REQUIRED WORK>
Could you set down exactly the lines of the data below, starting at the one that holds "- rewrite Ets, El." and ending at the one that holds "- intros id' ts' [Hin Hne]%Q.", both included, and only those?

Stored items from a collection:
- Opening Delimiter -

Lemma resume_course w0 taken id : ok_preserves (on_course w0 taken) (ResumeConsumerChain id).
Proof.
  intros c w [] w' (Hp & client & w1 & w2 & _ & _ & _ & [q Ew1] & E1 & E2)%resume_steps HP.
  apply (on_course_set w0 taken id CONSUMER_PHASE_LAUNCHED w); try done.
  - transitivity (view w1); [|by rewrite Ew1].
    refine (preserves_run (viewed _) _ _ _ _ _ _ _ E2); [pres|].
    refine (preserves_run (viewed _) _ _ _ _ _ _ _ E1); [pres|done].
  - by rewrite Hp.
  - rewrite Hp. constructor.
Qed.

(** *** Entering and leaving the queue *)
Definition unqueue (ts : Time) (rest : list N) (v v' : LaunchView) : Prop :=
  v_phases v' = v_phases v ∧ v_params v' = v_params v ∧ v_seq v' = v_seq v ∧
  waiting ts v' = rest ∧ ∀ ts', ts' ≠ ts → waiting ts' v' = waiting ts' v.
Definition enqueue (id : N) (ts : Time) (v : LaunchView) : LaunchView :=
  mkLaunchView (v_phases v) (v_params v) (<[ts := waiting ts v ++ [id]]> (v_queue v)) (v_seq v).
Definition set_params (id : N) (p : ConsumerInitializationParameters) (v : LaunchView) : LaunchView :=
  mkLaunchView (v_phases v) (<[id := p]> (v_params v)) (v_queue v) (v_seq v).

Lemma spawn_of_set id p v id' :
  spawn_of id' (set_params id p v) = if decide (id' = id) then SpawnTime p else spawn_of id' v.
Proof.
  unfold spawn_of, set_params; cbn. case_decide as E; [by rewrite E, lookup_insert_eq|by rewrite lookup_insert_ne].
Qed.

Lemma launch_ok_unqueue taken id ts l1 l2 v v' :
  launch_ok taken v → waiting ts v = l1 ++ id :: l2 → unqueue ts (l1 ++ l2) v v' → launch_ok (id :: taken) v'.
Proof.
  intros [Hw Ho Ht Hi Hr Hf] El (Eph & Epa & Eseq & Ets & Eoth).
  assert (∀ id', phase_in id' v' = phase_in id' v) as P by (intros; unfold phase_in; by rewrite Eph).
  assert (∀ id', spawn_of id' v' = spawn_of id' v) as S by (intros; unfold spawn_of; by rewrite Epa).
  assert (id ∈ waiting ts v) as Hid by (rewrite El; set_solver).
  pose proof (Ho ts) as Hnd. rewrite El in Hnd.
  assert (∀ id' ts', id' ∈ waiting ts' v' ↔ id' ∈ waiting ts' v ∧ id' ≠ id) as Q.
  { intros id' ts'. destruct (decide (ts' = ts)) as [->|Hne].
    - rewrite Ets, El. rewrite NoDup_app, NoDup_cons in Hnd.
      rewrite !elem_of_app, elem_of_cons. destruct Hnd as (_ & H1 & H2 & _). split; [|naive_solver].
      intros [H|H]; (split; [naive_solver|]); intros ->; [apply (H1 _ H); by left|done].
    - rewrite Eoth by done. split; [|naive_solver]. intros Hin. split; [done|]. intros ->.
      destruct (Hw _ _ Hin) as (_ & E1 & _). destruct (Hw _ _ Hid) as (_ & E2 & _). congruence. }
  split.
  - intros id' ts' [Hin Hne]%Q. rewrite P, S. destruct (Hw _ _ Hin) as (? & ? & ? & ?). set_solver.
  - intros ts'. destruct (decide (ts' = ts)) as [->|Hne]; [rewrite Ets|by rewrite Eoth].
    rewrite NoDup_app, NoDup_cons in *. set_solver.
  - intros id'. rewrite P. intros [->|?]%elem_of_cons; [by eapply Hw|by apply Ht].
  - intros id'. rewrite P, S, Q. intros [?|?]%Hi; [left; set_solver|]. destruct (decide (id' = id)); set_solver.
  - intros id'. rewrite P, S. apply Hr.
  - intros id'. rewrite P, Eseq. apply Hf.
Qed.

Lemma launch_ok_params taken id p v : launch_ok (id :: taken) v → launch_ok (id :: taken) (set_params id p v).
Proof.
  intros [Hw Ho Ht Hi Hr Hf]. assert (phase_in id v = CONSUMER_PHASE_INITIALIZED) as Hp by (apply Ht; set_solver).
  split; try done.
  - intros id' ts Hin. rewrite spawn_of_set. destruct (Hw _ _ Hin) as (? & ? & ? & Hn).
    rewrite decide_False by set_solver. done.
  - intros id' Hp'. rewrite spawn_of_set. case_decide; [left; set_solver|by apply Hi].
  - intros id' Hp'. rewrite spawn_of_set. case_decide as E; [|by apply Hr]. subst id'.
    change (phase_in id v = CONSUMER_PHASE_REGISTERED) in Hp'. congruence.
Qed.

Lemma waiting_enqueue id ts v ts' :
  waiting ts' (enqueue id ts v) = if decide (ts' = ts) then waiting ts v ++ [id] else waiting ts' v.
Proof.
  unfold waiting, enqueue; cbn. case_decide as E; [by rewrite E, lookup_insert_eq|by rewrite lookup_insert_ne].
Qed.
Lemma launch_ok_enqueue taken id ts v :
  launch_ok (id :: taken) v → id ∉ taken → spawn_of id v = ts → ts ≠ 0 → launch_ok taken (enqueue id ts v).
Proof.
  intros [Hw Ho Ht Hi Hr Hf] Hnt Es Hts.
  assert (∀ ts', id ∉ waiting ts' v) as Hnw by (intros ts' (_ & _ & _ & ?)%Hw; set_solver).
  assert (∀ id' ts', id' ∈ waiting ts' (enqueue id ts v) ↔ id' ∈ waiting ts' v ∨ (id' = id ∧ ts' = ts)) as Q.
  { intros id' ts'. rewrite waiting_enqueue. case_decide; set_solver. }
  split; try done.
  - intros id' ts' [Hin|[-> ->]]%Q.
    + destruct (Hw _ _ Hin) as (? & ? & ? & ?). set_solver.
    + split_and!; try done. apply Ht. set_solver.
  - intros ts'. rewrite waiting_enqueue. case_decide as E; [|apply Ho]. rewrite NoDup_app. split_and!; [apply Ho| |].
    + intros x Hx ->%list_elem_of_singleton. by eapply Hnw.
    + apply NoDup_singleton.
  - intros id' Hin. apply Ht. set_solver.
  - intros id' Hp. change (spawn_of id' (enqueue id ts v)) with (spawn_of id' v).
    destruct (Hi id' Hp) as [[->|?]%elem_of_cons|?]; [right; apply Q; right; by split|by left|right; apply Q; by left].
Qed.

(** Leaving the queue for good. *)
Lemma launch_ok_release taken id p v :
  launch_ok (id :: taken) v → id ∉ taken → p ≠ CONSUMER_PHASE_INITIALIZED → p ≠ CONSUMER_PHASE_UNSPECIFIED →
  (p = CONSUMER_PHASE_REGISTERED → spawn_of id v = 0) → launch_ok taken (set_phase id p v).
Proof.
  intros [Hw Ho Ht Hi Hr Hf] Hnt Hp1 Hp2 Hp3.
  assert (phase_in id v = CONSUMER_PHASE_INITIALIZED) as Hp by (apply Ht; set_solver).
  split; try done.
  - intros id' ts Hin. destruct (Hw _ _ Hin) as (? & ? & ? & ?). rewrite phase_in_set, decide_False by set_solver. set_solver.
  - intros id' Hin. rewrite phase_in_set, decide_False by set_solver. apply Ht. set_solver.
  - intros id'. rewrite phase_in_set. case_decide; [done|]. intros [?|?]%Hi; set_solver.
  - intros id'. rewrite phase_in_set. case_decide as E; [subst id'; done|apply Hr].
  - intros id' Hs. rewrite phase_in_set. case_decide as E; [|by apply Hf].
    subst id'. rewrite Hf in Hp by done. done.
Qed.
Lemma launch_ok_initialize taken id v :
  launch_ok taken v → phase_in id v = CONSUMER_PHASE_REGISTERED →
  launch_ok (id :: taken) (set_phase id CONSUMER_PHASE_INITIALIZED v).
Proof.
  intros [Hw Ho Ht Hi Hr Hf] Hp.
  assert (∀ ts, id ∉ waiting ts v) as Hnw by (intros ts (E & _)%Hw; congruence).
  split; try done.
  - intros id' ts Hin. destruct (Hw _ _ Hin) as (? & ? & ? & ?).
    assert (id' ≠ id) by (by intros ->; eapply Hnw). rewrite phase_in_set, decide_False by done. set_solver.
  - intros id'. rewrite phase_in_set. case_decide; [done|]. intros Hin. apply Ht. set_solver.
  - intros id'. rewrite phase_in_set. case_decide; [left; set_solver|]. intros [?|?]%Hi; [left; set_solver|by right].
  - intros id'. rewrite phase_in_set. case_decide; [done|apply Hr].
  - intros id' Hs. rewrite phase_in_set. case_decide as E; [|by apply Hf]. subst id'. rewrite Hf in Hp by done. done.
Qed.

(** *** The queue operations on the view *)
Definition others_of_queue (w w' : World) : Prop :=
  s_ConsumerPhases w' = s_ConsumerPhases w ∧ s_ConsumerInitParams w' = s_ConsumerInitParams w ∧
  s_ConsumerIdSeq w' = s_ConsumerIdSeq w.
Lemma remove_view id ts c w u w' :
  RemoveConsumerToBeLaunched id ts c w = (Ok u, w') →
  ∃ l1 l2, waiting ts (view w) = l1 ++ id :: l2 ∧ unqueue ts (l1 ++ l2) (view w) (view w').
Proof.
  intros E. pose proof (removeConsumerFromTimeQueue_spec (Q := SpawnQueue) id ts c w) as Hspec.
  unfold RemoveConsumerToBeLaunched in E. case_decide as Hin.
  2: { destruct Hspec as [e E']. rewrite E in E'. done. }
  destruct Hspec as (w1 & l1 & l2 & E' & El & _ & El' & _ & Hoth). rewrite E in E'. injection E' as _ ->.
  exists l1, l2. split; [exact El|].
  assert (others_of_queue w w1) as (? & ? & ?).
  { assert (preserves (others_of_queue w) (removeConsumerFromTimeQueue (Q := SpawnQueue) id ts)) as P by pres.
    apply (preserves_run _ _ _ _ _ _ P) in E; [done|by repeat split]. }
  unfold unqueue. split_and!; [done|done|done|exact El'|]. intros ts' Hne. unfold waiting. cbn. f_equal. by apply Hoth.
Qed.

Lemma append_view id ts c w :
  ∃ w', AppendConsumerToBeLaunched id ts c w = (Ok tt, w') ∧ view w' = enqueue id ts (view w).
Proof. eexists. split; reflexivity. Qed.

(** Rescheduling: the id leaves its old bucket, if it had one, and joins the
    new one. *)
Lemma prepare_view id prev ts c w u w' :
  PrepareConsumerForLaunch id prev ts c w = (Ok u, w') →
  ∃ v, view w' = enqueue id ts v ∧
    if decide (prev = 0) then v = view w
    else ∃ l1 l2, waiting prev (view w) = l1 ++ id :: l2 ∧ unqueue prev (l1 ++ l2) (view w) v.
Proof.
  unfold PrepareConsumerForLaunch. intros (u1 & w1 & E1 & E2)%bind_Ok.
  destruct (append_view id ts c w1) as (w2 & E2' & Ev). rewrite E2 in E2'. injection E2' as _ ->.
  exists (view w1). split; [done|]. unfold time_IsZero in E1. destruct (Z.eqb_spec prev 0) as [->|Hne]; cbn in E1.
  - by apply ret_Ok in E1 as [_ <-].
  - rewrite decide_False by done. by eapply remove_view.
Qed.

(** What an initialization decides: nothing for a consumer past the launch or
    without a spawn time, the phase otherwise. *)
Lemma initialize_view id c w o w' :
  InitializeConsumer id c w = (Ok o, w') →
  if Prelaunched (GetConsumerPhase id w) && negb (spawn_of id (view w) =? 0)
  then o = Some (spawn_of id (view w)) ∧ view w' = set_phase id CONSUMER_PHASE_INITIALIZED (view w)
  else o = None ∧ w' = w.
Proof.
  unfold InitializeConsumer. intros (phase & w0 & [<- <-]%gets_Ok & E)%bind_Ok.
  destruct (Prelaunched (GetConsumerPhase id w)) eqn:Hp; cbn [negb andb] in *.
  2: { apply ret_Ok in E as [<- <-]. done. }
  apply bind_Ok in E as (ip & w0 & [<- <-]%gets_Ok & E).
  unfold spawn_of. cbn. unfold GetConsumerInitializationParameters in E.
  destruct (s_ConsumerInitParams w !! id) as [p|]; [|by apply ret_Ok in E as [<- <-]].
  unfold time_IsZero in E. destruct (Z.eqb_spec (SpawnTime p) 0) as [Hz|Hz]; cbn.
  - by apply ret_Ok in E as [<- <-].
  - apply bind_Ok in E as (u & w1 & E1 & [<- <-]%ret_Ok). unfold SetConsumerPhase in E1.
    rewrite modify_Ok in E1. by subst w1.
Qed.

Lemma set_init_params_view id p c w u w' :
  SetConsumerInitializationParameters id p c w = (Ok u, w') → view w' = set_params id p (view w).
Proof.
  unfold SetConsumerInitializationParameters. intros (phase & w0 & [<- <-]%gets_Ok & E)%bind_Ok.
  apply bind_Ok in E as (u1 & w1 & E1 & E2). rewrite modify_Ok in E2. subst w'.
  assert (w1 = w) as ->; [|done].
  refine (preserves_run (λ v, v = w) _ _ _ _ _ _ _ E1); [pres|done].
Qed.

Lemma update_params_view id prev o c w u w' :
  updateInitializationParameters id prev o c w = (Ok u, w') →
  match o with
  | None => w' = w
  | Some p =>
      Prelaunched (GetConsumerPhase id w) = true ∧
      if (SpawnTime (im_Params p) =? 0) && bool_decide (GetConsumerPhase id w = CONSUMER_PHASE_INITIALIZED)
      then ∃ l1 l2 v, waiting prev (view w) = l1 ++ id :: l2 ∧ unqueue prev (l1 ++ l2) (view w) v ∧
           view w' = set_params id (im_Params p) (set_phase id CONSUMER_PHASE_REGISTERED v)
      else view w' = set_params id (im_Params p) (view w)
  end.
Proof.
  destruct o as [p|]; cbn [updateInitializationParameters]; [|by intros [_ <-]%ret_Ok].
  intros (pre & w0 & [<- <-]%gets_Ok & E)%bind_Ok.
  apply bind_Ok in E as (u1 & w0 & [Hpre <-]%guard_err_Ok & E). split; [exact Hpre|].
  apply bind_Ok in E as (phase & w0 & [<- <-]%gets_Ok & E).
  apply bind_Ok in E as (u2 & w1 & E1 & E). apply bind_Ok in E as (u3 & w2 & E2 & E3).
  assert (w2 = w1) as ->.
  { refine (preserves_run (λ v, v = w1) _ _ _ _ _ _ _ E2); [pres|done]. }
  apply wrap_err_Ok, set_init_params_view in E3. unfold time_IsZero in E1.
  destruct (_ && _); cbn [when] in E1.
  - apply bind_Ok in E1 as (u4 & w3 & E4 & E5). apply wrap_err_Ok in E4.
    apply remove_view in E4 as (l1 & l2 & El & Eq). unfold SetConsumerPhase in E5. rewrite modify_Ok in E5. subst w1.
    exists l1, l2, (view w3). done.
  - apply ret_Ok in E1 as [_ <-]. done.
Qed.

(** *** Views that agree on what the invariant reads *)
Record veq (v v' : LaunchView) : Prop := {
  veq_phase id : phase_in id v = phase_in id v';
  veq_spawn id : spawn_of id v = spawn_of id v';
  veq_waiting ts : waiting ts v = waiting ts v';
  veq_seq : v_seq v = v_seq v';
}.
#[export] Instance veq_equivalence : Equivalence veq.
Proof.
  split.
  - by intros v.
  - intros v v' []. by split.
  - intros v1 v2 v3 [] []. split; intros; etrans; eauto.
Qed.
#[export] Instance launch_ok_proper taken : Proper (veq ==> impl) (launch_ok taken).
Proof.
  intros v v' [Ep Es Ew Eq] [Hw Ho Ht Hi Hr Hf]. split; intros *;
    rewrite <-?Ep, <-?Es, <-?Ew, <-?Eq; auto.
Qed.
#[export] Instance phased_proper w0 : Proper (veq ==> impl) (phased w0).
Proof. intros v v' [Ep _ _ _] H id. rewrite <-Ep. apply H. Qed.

- Closing Delimiter -

RESULT OF THE EXERCISE>
    - rewrite Ets, El. rewrite NoDup_app, NoDup_cons in Hnd.
      rewrite !elem_of_app, elem_of_cons. destruct Hnd as (_ & H1 & H2 & _). split; [|naive_solver].
      intros [H|H]; (split; [naive_solver|]); intros ->; [apply (H1 _ H); by left|done].
    - rewrite Eoth by done. split; [|naive_solver]. intros Hin. split; [done|]. intros ->.
      destruct (Hw _ _ Hin) as (_ & E1 & _). destruct (Hw _ _ Hid) as (_ & E2 & _). congruence. }
  split.
  - intros id' ts' [Hin Hne]%Q. rewrite P, S. destruct (Hw _ _ Hin) as (? & ? & ? & ?). set_solver.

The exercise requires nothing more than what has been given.